Чего требуют от Гамлета? Чтобы он, как только дух ему поведал судьбу его отца, тотчас же заколол короля? Отлично. Но после удара кинжалом как оправдает он свой поступок перед двором и народом и как взойдет на престол? Ведь он не может предъявить никакого доказательства в пользу истинности своего обвинения. Ему сказал это дух, вот и все доказательство. Ведь он вовсе не прирожденный верховный судья в стране, у которого узурпатор похитил трон. Королева — «наследница этой воинственной страны»; датский престол престол избирательный, и лишь под самый конец Гамлет говорит о том, что личность короля стала между его надеждами и избранием. Для всех действующих лиц в пьесе господствующий правовой порядок представляется совершенно нормальным. И он должен разрушить его ударом кинжала! Да разве датчане поверят его рассказу о явлении духа и об убийстве? А если бы он, вместо того, чтобы взяться за кинжал, выступил публичным обвинителем, то разве может кто-нибудь сомневаться, что этот король и его двор очень скоро отделались бы от него? Ибо куда девались при этом дворе приближенные старого Гамлета? Мы никого из них не видим. Можно подумать, что старый король-герой всех их взял с собой в могилу. Куда девались его полководцы и члены его совета? Разве они умерли раньше его? Или только он один был велик? Верно лишь то, что у Гамлета нет друзей, кроме Горацио, и что он нигде при дворе не находит опоры.

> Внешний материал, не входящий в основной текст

(** A goroutine has found the matching rows among those it has tested; it
    returns [nil] only at the end of its sub-range, and an error only when
    the context reports that error and a row was left to test. *)
Definition scanner_inv (ctx : option error) (w : scanner) : Prop :=
  wfRange (rng w) ∧
  deref (Start (rng w)) ≤ row w ≤ deref (End (rng w)) + 1 ∧
  rowsFound w =
    filter (λ row, rowMatches s equalCheck lower upper row) (scannedBy w) ∧
  match stat w with
  | Running => True
  | Returned None => rowsLeft w = 0
  | Returned (Some e) => ctx = Some e ∧ 0 < rowsLeft w
  end.

(** Goroutine [k] is the one of core [k]; [mapRows] holds the rows of the
    goroutines that have returned, and of no other; the errgroup holds an
    error exactly when some goroutine returned one, and then it is the
    error of the context. *)
Definition state_inv (σ : state) : Prop :=
  Forall (scanner_inv (ctxErr σ)) (workers σ) ∧
  (∀ k w, workers σ !! k = Some w →
     idx w = Z.of_nat k ∧
     mapRows σ !! Z.of_nat k =
       if hasReturned w then Some (rowsFound w) else None) ∧
  match groupErr σ with
  | None => Forall (λ w, ∀ e, stat w ≠ Returned (Some e)) (workers σ)
  | Some e => ctxErr σ = Some e
  end.

(** The turns a goroutine still needs: one per row left and one to return. *)
Definition turnsOf (w : scanner (error := error)) : nat :=
  if hasReturned w then 0%nat else S (Z.to_nat (rowsLeft w)).

Definition turnsLeft (σ : state (error := error)) : nat :=
  sum_list_with turnsOf (workers σ).

End Invariants.

(** A schedule during which nobody cancels the context. *)
Definition noCancel {error} (sch : list (event (error := error))) : bool :=
  forallb (λ ev, match ev with Cancel _ => false | Sched _ => true end) sch.

(** Some goroutine is still running and has a row left to test. *)
Definition midScan {error} (σ : state (error := error)) : Prop :=
  Exists (λ w, stat w = Running ∧ 0 < rowsLeft w) (workers σ).

(** How far a goroutine has got. *)
Definition progress {error} (w : scanner (error := error))
    : Range * Z * list Z :=
  (rng w, row w, rowsFound w).

(** What [Search] relies on when [Limits] succeeds: the resolved ends are
    row indices of the column, in order.  The number of rows is a Go [int]. *)
Definition resolvesToRows {V error} (Limits : Range → Z → error + (Z * Z))
    (r : list Range) (s : Series V) : Prop :=
  ∀ start end_,
    Limits (firstRange r) (NRows s) = inr (start, end_) →
    0 ≤ start ≤ end_ ∧ end_ < NRows s ≤ max_int.

(** ** The context over a schedule *)

(** The error the context reports after the events of [sch], when it
    reported [ctx0] before them: a context keeps its first error. *)
Definition ctxAfter {error} (ctx0 : option error)
    (sch : list (event (error := error))) : option error :=
  foldl (λ c ev, match c, ev with
                 | None, Cancel reason => Some reason
                 | _, _ => c
                 end) ctx0 sch.

(** The errgroup only ever holds the error of the context, and holds one
    only when a goroutine has returned one. *)
Definition errs_ok {error} (σ : state (error := error)) : Prop :=
  ∀ e, groupErr σ = Some e →
       ctxErr σ = Some e ∧
       ∃ k w e', workers σ !! k = Some w ∧ stat w = Returned (Some e').

(** * Proofs *)

(** ** Arithmetic of the sub-ranges *)

Lemma int_wrap_id z : min_int ≤ z ≤ max_int → int_wrap z = z.
Proof.
  unfold min_int, max_int, int_wrap. intros Hz.
  rewrite Z.mod_small by lia. lia.
Qed.

(** The size of a chunk and the plain form of the sub-ranges. *)
Lemma chunk_bounds total n :
  0 ≤ total → 1 ≤ n → 0 ≤ total `div` n ∧ n * (total `div` n) ≤ total.
Proof.
  intros Ht Hn. split.
  - apply Z.div_pos; lia.
  - apply Z.mul_div_le. lia.
Qed.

Нет, при том, как сложились обстоятельства, истина может выйти наружу лишь тогда, когда ее выдаст сам венчанный преступник. Поэтому совершенно логичный, более того, гениальный план Гамлета заключается в том, чтобы принудить к этому короля. Ведь для него важно не только покарать преступление в чисто материальном смысле, но и восстановить справедливость в Дании, быть и судьей, и мстителем в одном лице. А этим он не может быть, если без дальних рассуждений убьет короля.

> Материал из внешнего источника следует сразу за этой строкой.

(** C10, counterexample: with exponent 0 the curve maps the centred input 0
    to the full limit, since [pow(0, 0)] is 1.  The result 25 is not its own
    opposite and is positive although the input is zero.  With exponent 1
    the input 1 is curved to 0: a positive input whose result has no sign. *)
Lemma C10_zero_exponent_at_centre :
  (-127 <= 0 <= 127) /\ (0 <= 0)%R /\ 0 <= 25
  /\ applyExpoCurve 0 0 25 = 25
  /\ applyExpoCurve (- 0) 0 25 <> - applyExpoCurve 0 0 25
  /\ HybridMode.applyExpoCurve (- 0) 0 <> - HybridMode.applyExpoCurve 0 0
  /\ applyExpoCurve 1 1 25 = 0.
Proof.
  assert (applyExpoCurve 0 0 25 = 25) as E.
  { unfold applyExpoCurve.
    change (0 <=? 0) with true. cbv iota zeta.
    rewrite pow_exponent_zero, Rmult_1_l. apply truncate_IZR. }
  assert (HybridMode.applyExpoCurve 0 0 = 25) as E' by exact E.
  repeat split; try lia; try lra; try assumption.
  - change (- 0) with 0. rewrite E. discriminate.
  - change (- 0) with 0. rewrite E'. discriminate.
  - change (applyExpoCurve 1 1 25) with (applyExpoCurve 1 expoCurve 25).
    rewrite applyExpoCurve_exponent_one by lia. reflexivity.
Qed.

(** C10, amended: in rounded float arithmetic, for every input in
    [-127,127], every curve exponent from 0 up and every non-negative limit
    an [int] holds, the absolute value of the result of [applyExpoCurve]
    never exceeds the limit; away from the centre the helper is odd and its
    result is zero or has the sign of the input; at the centre the result
    is 0 for a positive exponent, so the helper is odd there too, and it is
    the limit itself for exponent 0.  The same holds for the two-argument
    helper of hybrid mode with the global speed limit. *)
Theorem C10_applyExpoCurve_odd_bounded (A : FloatArith.Arith)
    (x : Z) (curve : R) (limit : Z) :
  FloatArith.Conforming A ->
  -127 <= x <= 127 -> (0 <= curve)%R -> 0 <= limit <= 32767 ->
  (Z.abs (RoundedManualMode.applyExpoCurve A x curve limit) <= limit
   /\ (x <> 0 \/ (0 < curve)%R ->
       RoundedManualMode.applyExpoCurve A (- x) curve limit
       = - RoundedManualMode.applyExpoCurve A x curve limit)
   /\ (0 < x -> 0 <= RoundedManualMode.applyExpoCurve A x curve limit)
   /\ (x < 0 -> RoundedManualMode.applyExpoCurve A x curve limit <= 0)
   /\ ((0 < curve)%R -> RoundedManualMode.applyExpoCurve A 0 curve limit = 0)
   /\ (curve = 0%R ->
       RoundedManualMode.applyExpoCurve A 0 curve limit = limit))
  /\ (Z.abs (RoundedHybridMode.applyExpoCurve A x curve)
      <= HybridMode.speedLimit
      /\ (x <> 0 \/ (0 < curve)%R ->
          RoundedHybridMode.applyExpoCurve A (- x) curve
          = - RoundedHybridMode.applyExpoCurve A x curve)
      /\ (0 < x -> 0 <= RoundedHybridMode.applyExpoCurve A x curve)
      /\ (x < 0 -> RoundedHybridMode.applyExpoCurve A x curve <= 0)
      /\ ((0 < curve)%R -> RoundedHybridMode.applyExpoCurve A 0 curve = 0)
      /\ (curve = 0%R ->
          RoundedHybridMode.applyExpoCurve A 0 curve = HybridMode.speedLimit)).
Proof.
  intros Conf Hx Hc Hl.
  assert (forall l, 0 <= l <= 32767 ->
            Z.abs (RoundedManualMode.applyExpoCurve A x curve l) <= l
            /\ (x <> 0 \/ (0 < curve)%R ->
                RoundedManualMode.applyExpoCurve A (- x) curve l
                = - RoundedManualMode.applyExpoCurve A x curve l)
            /\ (0 < x -> 0 <= RoundedManualMode.applyExpoCurve A x curve l)
            /\ (x < 0 -> RoundedManualMode.applyExpoCurve A x curve l <= 0)
            /\ ((0 < curve)%R ->
                RoundedManualMode.applyExpoCurve A 0 curve l = 0)
            /\ (curve = 0%R ->
                RoundedManualMode.applyExpoCurve A 0 curve l = l)) as G.
  { intros l Hl'.
    destruct (RoundedCurveFacts.rounded_curve_sign A Conf x curve l Hx Hc Hl')
      as [S1 S2].
    destruct (RoundedCurveFacts.rounded_curve_centre A Conf curve l Hl')
      as [C1 C0].
    split; [now apply RoundedCurveFacts.rounded_curve_bounded|].
    split; [|repeat split; assumption].
    intros [N|P].
    - now apply RoundedCurveFacts.rounded_curve_odd.
    - destruct (Z.eq_dec x 0) as [->|N].
      + change (- 0) with 0. rewrite (C1 P). reflexivity.
      + now apply RoundedCurveFacts.rounded_curve_odd. }
  split.
  - now apply G.
  - apply (G HybridMode.speedLimit). unfold HybridMode.speedLimit. lia.
Qed.

(** The curve properties of C10 at full stick, the exponent 1.3 of carpet
    mode and limit 25, in the arithmetic of the target with a correctly
    rounded [pow]. *)
Lemma C10_applyExpoCurve_odd_bounded_witness :
  FloatArith.Conforming Binary32.correctly_rounded
  /\ (-127 <= 127 <= 127) /\ (0 <= 13 / 10)%R /\ 0 <= 25 <= 32767
  /\ Z.abs (RoundedManualMode.applyExpoCurve Binary32.correctly_rounded
              127 (13 / 10) 25) <= 25
  /\ RoundedManualMode.applyExpoCurve Binary32.correctly_rounded
       (- 127) (13 / 10) 25
     = - RoundedManualMode.applyExpoCurve Binary32.correctly_rounded
           127 (13 / 10) 25
  /\ Z.abs (RoundedHybridMode.applyExpoCurve Binary32.correctly_rounded
              127 (13 / 10)) <= HybridMode.speedLimit.
Proof.
  assert (FloatArith.Conforming Binary32.correctly_rounded) as Conf
    by apply RoundedCurveFacts.correctly_rounded_conforming.
  assert (-127 <= 127 <= 127) as Hx by lia.
  assert (0 <= 13 / 10)%R as Hc by lra.
  assert (0 <= 25 <= 32767) as Hl by lia.
  split; [exact Conf|].
  split; [exact Hx|]. split; [exact Hc|]. split; [exact Hl|].
  destruct (C10_applyExpoCurve_odd_bounded Binary32.correctly_rounded
              127 (13 / 10) 25 Conf Hx Hc Hl)
    as ((B & O & _) & (B' & _)).
  split; [exact B|]. split; [|exact B'].
  apply O. left. discriminate.
Defined.

(** The specification's example: full stick, exponent 1, limit 25. *)
Example full_stick_curved_to_limit : applyExpoCurve 127 expoCurve speedLimit = 25.
Proof.
  rewrite applyExpoCurve_exponent_one by (unfold speedLimit; lia).
  reflexivity.
Qed.

(** Evaluation of a tick on concrete readings: the curve calls are turned
    into the integer scaling and the rest is computed. *)
Ltac eval_tick :=
  unfold loopManualMode; cbv zeta;
  rewrite ?applyExpoCurve_exponent_one
    by (unfold speedLimit, domeSpeedLimit; lia);
  unfold domeRightGain, domeLeftGain; rewrite ?unit_gain;
  vm_compute.

Lemma first_tick_result :
  loopManualMode first_tick initial = (after_first_tick, [Drive 25; Turn 19]).
Proof. eval_tick. reflexivity. Qed.

(** C9, the code at the failing input: with the dome stick fully right on
    the first frame, the command written to the dome controller is 156,
    outside [-100,100] (and outside [-127,127]). *)
Theorem C9_dome_command_above_limit :
  snd (loopManualMode dome_right_tick initial) = [Drive 0; Turn 0; Dome 156]
  /\ domeSpeedLimit < 156.
Proof. split; [eval_tick; reflexivity|reflexivity]. Qed.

Все это остроумно, отчасти верно, но только не об этом трактуется в пьесе. Если бы Шекспир это имел в виду, то он заставил бы Гамлета высказаться об этом внешнем затруднении или хотя бы намекнуть на него. Но он заставляет его винить себя в бездеятельности и косности, достаточно ясно показывая этим, что основное затруднение кроется внутри, так что трагедия происходит в собственной душе главного лица. Сам Гамлет сравнительно чужд определенных планов, но, как глубокомысленно указывает Гёте, пьеса вследствие этого не лишена плана. И где Гамлет всего неувереннее, где он старается оправдать отсутствие у себя плана, там всего явственнее и всего громче говорит план. Когда, например, Гамлет застает короля за молитвой и не решается убить его, потому что он не должен умереть, очищенный обращением к Богу, а должен погибнуть среди сладострастного опьянения грехом, то в словах, которые в устах главного действующего лица похожи на увертку, слышится то, что Шекспир хочет сказать всей пьесой. Шекспир, а не Гамлет, приберегает короля для смерти, поражающей его в тот самый момент, как он отравил шпагу Лаэрта, наполнил кубок ядом, из трусости допустил королеву выпить его и сделался причиной смертельной раны как Гамлета, так и Лаэрта. Таким образом, оставляя жизнь королю, Гамлет действительно достигает высказываемой при этом цели.